** Please check out my tribute page to two of my Civil War relatives who never made it home **

Wednesday, May 21, 2014

May 21, 2014

I’m not a Southerner, but there’s something about the North Carolina Memorial that really gets me. You can just feel the sorrow, the sense of importance . . . these bronze soldiers forever point to their objective across Cemetery Ridge, to the Union position they’ll never conquer. The Pickett-Pettigrew-Trimble Charge (or the Pettigrew-Trimble Assault, for any Tarheels who may be reading this :-)) is one of Gettysburg’s saddest legacies.

(Confession time: My connection to North Carolina is confined to having slept there on the way to and from Florida, yet it always bothered me that the focus of the charge is put on Virginia. Think of the Gettysburg movie: “Remember old Virginia!” Knowing that there were many more states that participated, that never set right with me.)
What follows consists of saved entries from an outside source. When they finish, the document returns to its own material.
(** * SpoutGL.h : the [memoryshare] receiver block and the texture copy utilities

    The header [SPOUTSDK/SpoutGL/SpoutGL.h] declares class [spoutGL].  The only
    member functions with a body in the header are the four methods of the
    anonymous struct [memoryshare] (lines 231-284):
    [OpenSenderMemory], [CloseSenderMemory], [LockSenderMemory] and
    [UnlockSenderMemory].  They drive an object of class [SpoutSharedMemory]
    through a pointer [senderMem].

    The embedding is state passing over a small machine: the three fields of
    the struct, a heap of [SpoutSharedMemory] objects addressed by location,
    the state of the surrounding operating system, and the list of calls made
    so far.  Class [SpoutSharedMemory] itself is declared elsewhere, so its
    methods are the operations of an interface. *)

From stdpp Require Import gmap strings list fin_maps.

(** ** Pointers *)

(** A location of the C++ heap.  A nullable pointer is an [option]:
    [None] is [nullptr]. *)
Abbreviation loc := positive.

(** Address of a mapped buffer, the non-null values of [char *]. *)
Abbreviation addr := N.

(** ** The interface of class SpoutSharedMemory

    [Obj] is the private state of one object, [World] what the operating
    system holds (named file mappings, mutexes, other processes).  Each
    method takes the object and the world and returns its result with both
    updated.  [Lock] returns [char *]: [None] is the null pointer. *)
Class SpoutSharedMemory (Obj World : Type) := {
  (** [new SpoutSharedMemory()] : the state the default constructor leaves. *)
  SM_ctor : Obj;
  (** [bool Open(const char *name)] *)
  SM_Open : string → Obj → World → bool * (Obj * World);
  (** [void Close()] *)
  SM_Close : Obj → World → unit * (Obj * World);
  (** [char *Lock()] *)
  SM_Lock : Obj → World → option addr * (Obj * World);
  (** [void Unlock()] *)
  SM_Unlock : Obj → World → unit * (Obj * World);
  (** Observation used in statements only: the object holds an open map. *)
  SM_is_open : Obj → bool
}.

(** ** Calls observed at the interface *)
Inductive event :=
  | EvNew (l : loc)
  | EvOpen (l : loc) (name : string)
  | EvClose (l : loc)
  | EvLock (l : loc)
  | EvUnlock (l : loc)
  | EvLogWarning (msg : string).

#[global] Instance event_eq_dec : EqDecision event.
Proof. solve_decision. Defined.

Definition is_unlock (e : event) : bool :=
  match e with EvUnlock _ => true | _ => false end.

Definition is_new (e : event) : bool :=
  match e with EvNew _ => true | _ => false end.

(** The names passed to [Open] in a list of calls, in order. *)
Definition opened_names (t : list event) : list string :=
  omap (λ e, match e with EvOpen _ n => Some n | _ => None end) t.

(** ** The struct and the machine *)

(** The fields of [memoryshare] (lines 233-235).  [unsigned int] fields are
    [N]; the header only ever stores 0 in them. *)
Record memoryshare := MemoryShare {
  senderMem : option loc;
  m_Width : N;
  m_Height : N
}.

Section Machine.
Context {Obj World : Type} `{!SpoutSharedMemory Obj World}.

Record machine := Machine {
  ms : memoryshare;
  heap : gmap loc Obj;
  world : World;
  trace : list event
}.

(** A computation either runs to a result and a new machine, or has no
    defined behaviour ([None]): a method called through a pointer that
    refers to no live object. *)
Definition M (A : Type) : Type := machine → option (A * machine).

#[global] Instance M_mret : MRet M := λ A a m, Some (a, m).

#[global] Instance M_bind : MBind M := λ A B k c m,
  match c m with
  | Some (a, m') => k a m'
  | None => None
  end.

Definition get_senderMem : M (option loc) := λ m, Some (senderMem (ms m), m).

Definition set_senderMem (p : option loc) : M unit :=
  λ m, Some (tt, Machine (MemoryShare p (m_Width (ms m)) (m_Height (ms m)))
                         (heap m) (world m) (trace m)).

Definition set_m_Width (w : N) : M unit :=
  λ m, Some (tt, Machine (MemoryShare (senderMem (ms m)) w (m_Height (ms m)))
                         (heap m) (world m) (trace m)).

Definition set_m_Height (h : N) : M unit :=
  λ m, Some (tt, Machine (MemoryShare (senderMem (ms m)) (m_Width (ms m)) h)
                         (heap m) (world m) (trace m)).

Definition emit (e : event) : M unit :=
  λ m, Some (tt, Machine (ms m) (heap m) (world m) (trace m ++ [e])).

(** [new SpoutSharedMemory()] : a location not in use, holding a freshly
    constructed object.  Allocation failure is not modelled. *)
Definition new_SpoutSharedMemory : M loc :=
  λ m, let l := fresh (dom (heap m)) in
       Some (l, Machine (ms m) (<[l := SM_ctor]> (heap m)) (world m)
                        (trace m ++ [EvNew l])).

(** [p->method(...)] : undefined when [p] refers to no live object. *)
Definition call {A} (l : loc) (ev : event)
    (method : Obj → World → A * (Obj * World)) : M A :=
  λ m, match heap m !! l with
       | None => None
       | Some o =>
           let '(a, (o', w')) := method o (world m) in
           Some (a, Machine (ms m) (<[l := o']> (heap m)) w'
                            (trace m ++ [ev]))
       end.

(** [SpoutLogWarning(msg)] *)
Definition SpoutLogWarning (msg : string) : M unit := emit (EvLogWarning msg).

(** *** The four methods, lines 238-282 *)

Definition OpenSenderMemory (sendername : string) : M bool :=
  let namestring := sendername +:+ "_map" in
  p ← get_senderMem ;
  l ← match p with
      | None => l ← new_SpoutSharedMemory ; set_senderMem (Some l) ;; mret l
      | Some l => mret l
      end ;
  ok ← call l (EvOpen l namestring) (SM_Open namestring) ;
  if negb ok then
    SpoutLogWarning
      "spoutGL.memoryshare::OpenSenderMemory - open shared memory failed" ;;
    mret false
  else mret true.

Definition CloseSenderMemory : M unit :=
  p ← get_senderMem ;
  match p with
  | Some l => call l (EvClose l) SM_Close
  | None => mret tt
  end ;;
  set_senderMem None ;;
  set_m_Width 0 ;;
  set_m_Height 0.

Definition LockSenderMemory : M (option addr) :=
  p ← get_senderMem ;
  match p with
  | None => mret None
  | Some l =>
      pBuf ← call l (EvLock l) SM_Lock ;
      match pBuf with
      | None => mret None
      | Some a => mret (Some a)
      end
  end.

Definition UnlockSenderMemory : M unit :=
  p ← get_senderMem ;
  match p with
  | None => mret tt
  | Some l => call l (EvUnlock l) SM_Unlock
  end.

End Machine.

Arguments machine : clear implicits.
Arguments M : clear implicits.

(** A pointer held in [senderMem] refers to a live object.  The header
    obtains the pointer from [new] only, and the four methods keep this
    property (lemma [methods_keep_wf]). *)
Definition wf {Obj World} (m : machine Obj World) : Prop :=
  ∀ l, senderMem (ms m) = Some l → is_Some (heap m !! l).

(** The machine with the two size fields overwritten. *)
Definition with_size {Obj World} (w h : N) (m : machine Obj World)
    : machine Obj World :=
  Machine (MemoryShare (senderMem (ms m)) w h) (heap m) (world m) (trace m).

(** [c] run [n] times in a row. *)
Fixpoint times {Obj World} (n : nat) (c : M Obj World unit) : M Obj World unit :=
  match n with
  | O => mret tt
  | S n' => c ;; times n' c
  end.

(** The calls a computation adds to the trace. *)
Definition new_events {Obj World} (m m' : machine Obj World) : list event :=
  drop (length (trace m)) (trace m').

(** The object [OpenSenderMemory] calls [Open] on: the one held, or a
    freshly constructed one. *)
Definition object_to_open `{!SpoutSharedMemory Obj World}
    (m : machine Obj World) : Obj :=
  default SM_ctor (senderMem (ms m) ≫= λ l, heap m !! l).

(** The calls of lines 249-252 on the object at [l]: the [Open], and the
    warning when it fails. *)
Definition open_calls (l : loc) (namestring : string) (ok : bool) : list event :=
  EvOpen l namestring ::
  if ok then []
  else [EvLogWarning
          "spoutGL.memoryshare::OpenSenderMemory - open shared memory failed"].

(** What a caller could learn from one [LockSenderMemory]. *)
Inductive lock_outcome := LockSuccess | LockTimeout | LockOtherError.

(** ** A stand-in for class SpoutSharedMemory *)
Module Double.

(** One object: the name of the map it has open, if any, and whether it
    holds the map's mutex. *)
Record obj := Obj { o_map : option string; o_locked : bool }.

(** The operating system: the names of the maps that senders have
    created, and the maps whose mutex another process holds. *)
Record os := Os { os_maps : list string; os_busy : list string }.

Definition buffer_of (name : string) : addr := N.of_nat (String.length name) + 4096.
I like the colors on this photo, the blue, the green, the contrasting bronze, the waving fields in the distance. Mostly I appreciate the lack of humans (save for one unsuspecting guy jogging along West Confederate Avenue, who has no idea his back has been immortalized on my little corner of Blogger).


Co. H, 82ND Ohio Infantry

Born about 1833 --- Died July 28, 1863 at age 30 

Cpl. McElroy sustained injuries to both of his legs on the first day of battle and was left where he fell until he was brought to a local home to be cared for. Unfortunately, he couldn’t rally, and died four weeks later. Cpl. McElroy left behind a wife, Margaret, and two children, three-year-old Clara and one-year-old Ollie. He was later buried at Gettysburg National Cemetery, with a memorial stone at McKendrie Cemetery in his home state.